Domestic new-car sales fell 14.4 percent on a daily basis in early July to 175,015 units from 179,026 in the year-earlier period, when there was one fewer sales day.
The July 1-10 results represented the third consecutive decline in 10-day sales, prompting one analyst to remark: ”It has started to rain on the auto industry`s picnic.”
Arvid Jouppi, independent Detroit analyst, said sales had not been down in three consecutive 10-day periods since 1982.
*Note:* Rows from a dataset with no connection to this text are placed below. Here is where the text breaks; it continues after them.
(* ===== verification/Irq.v ===== *)
(** Interrupts and exceptions: kernel/cpu/irq.c.  (The critical sections
    [irq_enter_protection] and [irq_leave_protection] are in Machine.) *)
From S2P Require Import Prelude DList Machine MachineFacts Klib Format Sched Ipc Log Cpu.

(** irq.h *)
Definition IDT_TABLE_NO : nat := 128.
Definition IRQ0_TIMER : Z := 0x20.
Definition PIC0_ICW1 : Z := 0x20.
Definition PIC0_ICW2 : Z := 0x21.
Definition PIC0_ICW3 : Z := 0x21.
Definition PIC0_ICW4 : Z := 0x21.
Definition PIC0_IMR : Z := 0x21.
Definition PIC0_OCW2 : Z := 0x20.
Definition PIC1_ICW1 : Z := 0xa0.
Definition PIC1_ICW2 : Z := 0xa1.
Definition PIC1_ICW3 : Z := 0xa1.
Definition PIC1_ICW4 : Z := 0xa1.
Definition PIC1_IMR : Z := 0xa1.
Definition PIC1_OCW2 : Z := 0xa0.
Definition PIC_ICW1_ALWAYS_1 : Z := Z.shiftl 1 4.
Definition PIC_ICW1_ICW4 : Z := Z.shiftl 1 0.
Definition PIC_ICW4_8086 : Z := Z.shiftl 1 0.
Definition PIC_OCW2_EOI : Z := Z.shiftl 1 5.
Definition IRQ_PIC_START : Z := 0x20.
Definition ERR_PAGE_P : Z := Z.shiftl 1 0.
Definition ERR_PAGE_WR : Z := Z.shiftl 1 1.
Definition ERR_PAGE_US : Z := Z.shiftl 1 1.
Definition ERR_EXT : Z := Z.shiftl 1 0.
Definition ERR_IDT : Z := Z.shiftl 1 1.

(** [exception_frame_t]: what the stub of start_kernel.S pushed. *)
Record exception_frame_t := ExceptionFrame {
  f_gs : Z;
  f_fs : Z;
  f_es : Z;
  f_ds : Z;
  f_edi : Z;
  f_esi : Z;
  f_ebp : Z;
  f_esp : Z;
  f_ebx : Z;
  f_edx : Z;
  f_ecx : Z;
  f_eax : Z;
  f_num : Z;
  f_error_code : Z;
  f_eip : Z;
  f_cs : Z;
  f_eflags : Z;
  f_esp3 : Z;
  f_ss3 : Z
}.

(** A test [x & mask] in a condition. *)
Definition has (x mask : Z) : bool := negb (Z.land x mask =? 0).

Section Irq.
Context `{Layout} `{Device}.

(** ** Exception handlers: they log the frame and stop. *)
Definition dump_core_regs (frame : exception_frame_t) : K unit :=
  let '(ss, esp) :=
    if has (f_cs frame) 0x7 then (f_ds frame, f_esp frame) else (f_ss3 frame, f_esp3 frame) in
  log_printf (cs "IRQ: %d, Error Code: %d") [VInt (f_num frame); VInt (f_error_code frame)];;
  log_printf (cs "cs: %d" ++ nl ++ cs "ds: %d" ++ nl ++ cs "es: %d" ++ nl ++ cs "ss: %d" ++ nl
              ++ cs "fs: %d" ++ nl ++ cs "gs: %d" ++ nl)
    (VInt <$> [f_cs frame; f_ds frame; f_es frame; ss; f_fs frame; f_gs frame]);;
  log_printf (cs "eax: %x" ++ nl ++ cs "ebx: %x" ++ nl ++ cs "edx: %x" ++ nl ++ cs "edi: %x" ++ nl
              ++ cs "esi: %x" ++ nl ++ cs "ebp: %x" ++ nl ++ cs "esp: %x" ++ nl)
    (VInt <$> [f_eax frame; f_ebx frame; f_edx frame; f_edi frame; f_esi frame; f_ebp frame; esp]);;
  log_printf (cs "eip: %x" ++ nl ++ cs "eflags: %x" ++ nl) [VInt (f_eip frame); VInt (f_eflags frame)].

Definition do_default_handler (frame : exception_frame_t) (message : list Z) : K unit :=
  log_printf (cs "------------------------------------------") [];;
  log_printf (cs "IRQ/Exception: %s") [VStr message];;
  dump_core_regs frame;;
  hlt_forever.

Definition do_handler_unknown (frame : exception_frame_t) : K unit :=
  do_default_handler frame (cs "unknown exception").

Definition do_handler_divide_error (frame : exception_frame_t) : K unit :=
  do_default_handler frame (cs "Exception: Divide by zero").

Definition do_handler_debug_exception (frame : exception_frame_t) : K unit :=
  do_default_handler frame (cs "Exception: Debug exception").

Definition do_handler_nmi_interrupt (frame : exception_frame_t) : K unit :=
  do_default_handler frame (cs "Exception: NMI interrupt").

Definition do_handler_breakpoint (frame : exception_frame_t) : K unit :=
  do_default_handler frame (cs "Exception: Breakpoint").

Definition do_handler_overflow (frame : exception_frame_t) : K unit :=
  do_default_handler frame (cs "Exception: Overflow").

Definition do_handler_bound_range_exceed (frame : exception_frame_t) : K unit :=
  do_default_handler frame (cs "Exception: Bound range exceed").

Definition do_handler_invalid_opcode (frame : exception_frame_t) : K unit :=
  do_default_handler frame (cs "Exception: Invalid opcode").

Definition do_handler_device_not_found (frame : exception_frame_t) : K unit :=
  do_default_handler frame (cs "Exception: Device not found").

Definition do_handler_double_fault (frame : exception_frame_t) : K unit :=
  do_default_handler frame (cs "Exception: Double fault").

Definition do_handler_invalid_tss (frame : exception_frame_t) : K unit :=
  do_default_handler frame (cs "Exception: Invalid tss").

Definition do_handler_segment_not_present (frame : exception_frame_t) : K unit :=
  do_default_handler frame (cs "Exception: Segment not present").

Definition do_handler_stack_segment_fault (frame : exception_frame_t) : K unit :=
  do_default_handler frame (cs "Exception: Stack segment fault").

Definition do_handler_general_protection (frame : exception_frame_t) : K unit :=
  log_printf (cs "--------------------------------") [];;
  log_printf (cs "IRQ/Exception happend: General Protection.") [];;
  (if has (f_error_code frame) ERR_EXT then
     log_printf (cs "the exception occurred during delivery of an " ++
                 cs "event external to the program, such as an interrupt" ++
                 cs "or an earlier exception.") []
   else
     log_printf (cs "the exception occurred during delivery of a" ++
                 cs "software interrupt (INT n, INT3, or INTO).") []);;
  (if has (f_error_code frame) ERR_IDT then
     log_printf (cs "the index portion of the error code refers " ++
                 cs "to a gate descriptor in the IDT") []
   else log_printf (cs "the index refers to a descriptor in the GDT") []);;
  log_printf (cs "segment index: %d") [VInt (Z.land (f_error_code frame) 0xFFF8)];;
  dump_core_regs frame;;
  hlt_forever.

(** The messages of [do_handler_page_fault] start with a tab. *)
Definition tab : list Z := [9].

Definition do_handler_page_fault (frame : exception_frame_t) : K unit :=
  log_printf (cs "--------------------------------") [];;
  log_printf (cs "IRQ/Exception: Page fault.") [];;
  (if has (f_error_code frame) ERR_PAGE_P then
     cr2 ← read_cr2;
     log_printf (tab ++ cs "page-level protection violation: %x.") [VInt cr2]
   else
     cr2 ← read_cr2;
     log_printf (tab ++ cs "The fault was caused by a non-present page. %x") [VInt cr2]);;
  (if has (f_error_code frame) ERR_PAGE_WR then
     log_printf (tab ++ cs "The access causing the fault was a read.") []
   else log_printf (tab ++ cs "The access causing the fault was a write.") []);;
  (if has (f_error_code frame) ERR_PAGE_US then
     log_printf (tab ++ cs "A supervisor-mode access caused the fault.") []
   else log_printf (tab ++ cs "A user-mode access caused the fault.") []);;
  dump_core_regs frame;;
  hlt_forever.

Definition do_handler_floating_point_error (frame : exception_frame_t) : K unit :=
  do_default_handler frame (cs "Exception: Floating point error").

Definition do_handler_aligment_check (frame : exception_frame_t) : K unit :=
  do_default_handler frame (cs "Exception: Aligment check").

Definition do_handler_machine_check (frame : exception_frame_t) : K unit :=
  do_default_handler frame (cs "Exception: Machine check").

Definition do_handler_simd_floating_point_exception (frame : exception_frame_t) : K unit :=
  do_default_handler frame (cs "Exception: SIMD floating point exception").

Definition do_handler_virtualization_exception (frame : exception_frame_t) : K unit :=
  do_default_handler frame (cs "Exception: Virtualization exception").

Definition do_handler_control_protection_exception (frame : exception_frame_t) : K unit :=
  do_default_handler frame (cs "Exception: Control protection exception").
”This is now the first real test for the industry in 35 months,” he said. ”Demand has been strong, sales have been up, and it was easy to sell cars. The industry upscaled its cars to bring back profits and may have neglected the mass market in doing so, the below $22,000 median income family. ”With three sales declines in a row you`d have to say there`s price resistance and there`s no question of that since GM announced a 9.9 percent discount financing program on its luxury C-body cars (Buick Electra, Olds 98, Cadillac DeVille),” he said.
However, industry executives such as Louis Lataif, vice president of sales for Ford Motor Co., insisted the sales decline was no cause for alarm.
”We didn`t expect early July to match the exceptionally strong sales of last year,” he said. Lataif said early July sales on an annualized basis were 8.2 million units versus 9.2 million a year earlier.
In the July 1-10 period General Motors Corp. sold 96,410 cars, down 18.6 percent from a year earlier; Ford sales were off 9.5 percent to 45,803;
Chrysler Corp. sales were down 5.2 percent to 23,631 units; American Motors Corp.`s were off 34 percent to 4,056; Volkswagen`s were down 11.4 percent to 1,239; and Honda`s, 4 percent, to 2,833 units. Nissan, which only began building subcompact cars in the U.S. this year, sold 1,043 Sentras in the period.
For the calendar year to date, the domestic automakers have sold 4.48 million cars, a 1.4 percent increase from the 4.42 million sold in the year-earlier period.